NOTE 15: ACCUMULATED OTHER COMPREHENSIVE LOSS
Following are the changes in accumulated other comprehensive income (loss) by component:
| | | | | | | | | | | | | | | | | |
| For the Years Ended December 31, |
| 2024 | | 2023 | | 2022 |
| (in millions) |
Currency translation adjustments: | | | | | |
Balance at beginning of period | $ | (56.1) | | | $ | (56.7) | | | $ | (40.1) | |
Currency translation adjustments | (23.3) | | | 0.6 | | | (16.6) | |
Other comprehensive (loss) income, net | (23.3) | | | 0.6 | | | (16.6) | |
Balance at end of period | (79.4) | | | (56.1) | | | (56.7) | |
Pensions and other benefit plans: | | | | | |
Balance at beginning of period | $ | (0.1) | | | $ | 0.9 | | | $ | (1.5) | |
Change in pensions and other benefit plans | 0.6 | | | (1.5) | | | 3.1 | |
Tax (expense) benefit | (0.1) | | | 0.5 | | | (0.7) | |
Other comprehensive income (loss), net | 0.5 | | | (1.0) | | | 2.4 | |
Balance at end of period | 0.4 | | | (0.1) | | | 0.9 | |
Accumulated other comprehensive loss: | | | | | |
Balance at beginning of period | $ | (56.2) | | | $ | (55.8) | | | $ | (41.6) | |
Total other comprehensive loss, net | (22.8) | | | (0.4) | | | (14.2) | |
Balance at end of period | $ | (79.0) | | | $ | (56.2) | | | $ | (55.8) | |
NOTE 16: SHARE REPURCHASE PROGRAM
Effective July 17, 2024, Atmus’ Board of Directors authorized a $150.0 million share repurchase program. The program does not have an expiration date and may be suspended or discontinued at any time. Repurchases under the program are determined by management and are wholly discretionary.
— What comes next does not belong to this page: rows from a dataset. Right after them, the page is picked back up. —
(** What one transaction of the money layer can do, whatever its arguments and
    however the database behaves. *)
Inductive money_step : Tables -> Tables -> Prop :=
| step_entry fault now p t : money_step t (snd (apply_entry_applied fault now p t))
| step_create fault now d pk ref m typical minimum t :
    money_step t (snd (create_gateway_settlement_intent fault now d pk ref m typical minimum t))
| step_completed fault now n rid cost status t :
    money_step t (snd (mark_gateway_provider_completed fault now n rid cost status t))
| step_debited fault now n t : money_step t (snd (mark_gateway_intent_debited fault now n t))
| step_no_charge fault now n status t :
    money_step t (snd (resolve_gateway_intent_no_charge fault now n status t))
| step_reconciliation fault now n reason rid cost status t :
    money_step t (snd (mark_gateway_intent_reconciliation fault now n reason rid cost status t))
| step_outcome fault pk ref m status reason t :
    money_step t (snd (record_gateway_reconciliation fault pk ref m status reason t))
| step_debit basis fault now n pk cost ref m rid t :
    money_step t (snd (debit_gateway_intent_internal basis fault now n pk cost ref m rid t))
| step_resolve fault now n usage cost corr t :
    money_step t (snd (run_tx Sqlx fault (update_intent n (resolve_row usage cost corr now)) t))
| step_outcomes fault now i corr cost t :
    money_step t (snd (run_tx Sqlx fault (fun t => Ok (resolve_outcomes now i corr cost t, tt)) t))
| step_policy pk typical flight burn t : money_step t (set_policy pk typical flight burn t).

Lemma run_tx_ind {S A E} (P : S -> Prop) (lost : E) fault (tx : S -> Result (S * A) E) s :
  P s -> (forall s' a, tx s = Ok (s', a) -> P s') -> P (snd (run_tx lost fault tx s)).
Proof. intros Hs Htx. destruct (run_tx_state lost fault tx s) as [->|(s' & a & H & ->)]; eauto. Qed.

Lemma with_outcomes_ok l t : tables_ok t -> tables_ok (with_outcomes l t).
Proof. intros [Hb [H1 H2 H3 H4 H5]]. split; [done|]. by split. Qed.

Lemma reconciliation_tables now n reason rid cost status t t' i :
  reconciliation_tx now n reason rid cost status t = Ok (t', i) -> tables_ok t -> tables_ok t'.
Proof.
  unfold reconciliation_tx. intros H Ht. destruct (update_intent _ _ _) as [[t1 i1]|] eqn:Hu; [|done].
  cbn [rbind] in H. destruct (negb _); [done|]. injection H as <- <-.
  apply with_outcomes_ok. eapply update_tables; [eassumption|by intros ?|done].
Qed.

Lemma set_policy_ok pk typical flight burn t : tables_ok t -> tables_ok (set_policy pk typical flight burn t).
Proof.
  intros Ht. unfold set_policy. destruct (accounts _ !! pk) as [a|] eqn:Ha; [|done].
  apply with_book_ok; [done| |]; cbn.
  - destruct (to_book t Ht) as [H1 H2 H3 H4]. split; cbn; [| |done|done].
    + intros q a'. rewrite lookup_insert_Some. intros [[<- <-]|[_ Hq]]; [|by apply H1]. by apply (H1 pk a).
    + intros e He. destruct (decide (pk = pubkey e)) as [->|].
      * rewrite lookup_insert_eq. eauto.
      * rewrite lookup_insert_ne by done. by apply H2.
  - intros q Hq. destruct (decide (pk = q)) as [->|].
    + rewrite lookup_insert_eq. eauto.
    + by rewrite lookup_insert_ne.
Qed.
Since inception of the program, the Company repurchased approximately 0.5 million shares of common stock at an average cost of $37.22 per share, or an aggregate cost of approximately $20.0 million, all of which was paid during the period. All share repurchases were funded through available cash on hand. As of December 31, 2024, the Company had approximately $130.0 million in remaining share repurchase capacity.
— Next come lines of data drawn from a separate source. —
Lemma settle_spec `{CampaignLaws} now community run guard state reason w w' o :
  settle_paid_run_tx now community run guard state reason w = Ok (w', o) -> world_ok w ->
  w' = w \/ settled_now now (community, run) state reason w w' o.
Proof.
  intros H1 Hw. set (k := (community, run)). unfold settle_paid_run_tx in H1.
  destruct (runs w !! (community, run)) as [r|] eqn:Hr; [|done]. cbn [rbind ok_or] in H1.
  destruct (negb (r_protocol r =? 3)) eqn:Hp; [left; congruence|]. apply negb_false_iff in Hp.
  destruct (paid_row r (bu_runs _ _ (wo_budgets w Hw) _ _ Hr) Hp)
    as (payer & price & limit & Epay & Epr & Elim & Eres & Hpos & Hlim & Hcase).
  rewrite Epay in H1. cbn [rbind ok_or] in H1.
  destruct (negb (is_some (accounts _ !! payer))); [done|].
  destruct (negb (is_some (campaigns w !! _))); [done|].
  destruct (is_some (r_settled_at r)) eqn:Hset; [left; congruence|].
  destruct (match guard with Some _ => _ | None => _ end); [left; congruence|].
  destruct (match guard with Some _ => false | None => _ end); [left; congruence|].
  destruct Hcase as [(Hopen & _ & Hns)|(Hs & _)]; [|unfold settledb in Hs; congruence].
  rewrite Epr, Elim, Eres in H1. steps H1. injection H1 as <- <-. right.
  apply ok_or_ok in E, E0, E1, E2, E3, E6. unfold nanousd_mul in E1. apply checked_i64_some in E1 as [-> _].
  apply checked_i64_some in E3 as [-> _].
  apply Z.ltb_ge in G1. injection E as <-. injection E0 as <-. injection E2 as <-.
  assert (retained_count community run w = retained k (leads w)) as Hret by done. rewrite Hret in *.
  destruct (settlement_posted now k (r_campaign r) payer (price * limit) limit price
    (price * retained k (leads w)) (retained k (leads w)) w a4 a5 (runs w) r) as (b & -> & Hb); try done.
  - unfold retained. lia.
  - apply Hw.
  - by eapply (wo_accounts w Hw).
  - apply Hw.
  - apply put_campaign_world in E7 as [Hcok ->]. apply put_run_world in E8 as [Hrok ->].
    cbn [campaigns runs with_money with_campaigns] in *.
    exists r, payer, price, limit, a6, b. apply negb_false_iff in G2, G.
    split_and!; done.
Qed.

Lemma settled_now_ok `{CampaignLaws} now k state reason w w' o :
  settled_now now k state reason w w' o -> world_ok w -> world_ok w'.
Proof.
  intros (r & payer & price & limit & c & b & Hr & Hp & Hopen & Epay & Epr & Elim & Eres & Hns & _ & Hc & Hcok & Hrok
    & _ & _ & (Ht & Hm & es & Hl & Hes & Hsum & _) & _ & ->) Hw.
  destruct Hw as [H1 H2 H3 H4 H5]. split; cbn.
  - done.
  - by eapply settle_budgets.
  - rewrite Hl. eapply settle_ledger; try done. intros Hfree. by rewrite Eres, (Hsum Hfree).
  - by eapply settle_leads.
  - intros q rq pq. rewrite lookup_insert_Some. intros [[<- <-]|[_ Hq]] Hpq Epq; eapply Hm; [|by eapply H5].
    cbn in Epq. by eapply H5.
Qed.

Lemma settle_ok `{CampaignLaws} now community run guard state reason w w' o :
  settle_paid_run_tx now community run guard state reason w = Ok (w', o) -> world_ok w -> world_ok w'.
Proof.
  intros H1 Hw. destruct (settle_spec _ _ _ _ _ _ _ _ _ H1 Hw) as [->|Hs]; [done|]. by eapply settled_now_ok.
Qed.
NOTE 17: RELATIONSHIP WITH RELATED PARTIES
As described in Note 1, Description of the Business, Atmus had been managed and operated in the normal course of business with other subsidiaries of Cummins until March 18, 2024, when the Full Separation was completed. Accordingly, certain shared costs prior to the IPO have been allocated to Atmus and reflected as expenses in the Consolidated Financial Statements. Management of Cummins and Atmus consider the allocation methodologies used to be reasonable and appropriate reflections of historical expenses of Cummins attributable to Atmus for purposes of the Consolidated Financial Statements; however, the expenses reflected in the Consolidated Financial Statements may not be indicative of the actual expenses that would have been incurred during the periods presented if Atmus historically operated as a separate, stand-alone entity. In addition, the expenses reflected in the Consolidated Financial Statements may not be indicative of expenses that will be incurred in the future by Atmus.
The Company entered into the separation agreement and transition services agreement with Cummins, among other transaction agreements, all of which will govern the parties relationship following the IPO and Full Separation. This relationship includes services provided by Cummins to the Company for a fixed term on a service-by-service basis. We will pay Cummins mutually agreed-upon fees for the services provided under the transition services agreement. The fees paid to Cummins may not be indicative of costs for the same services provided by another provider.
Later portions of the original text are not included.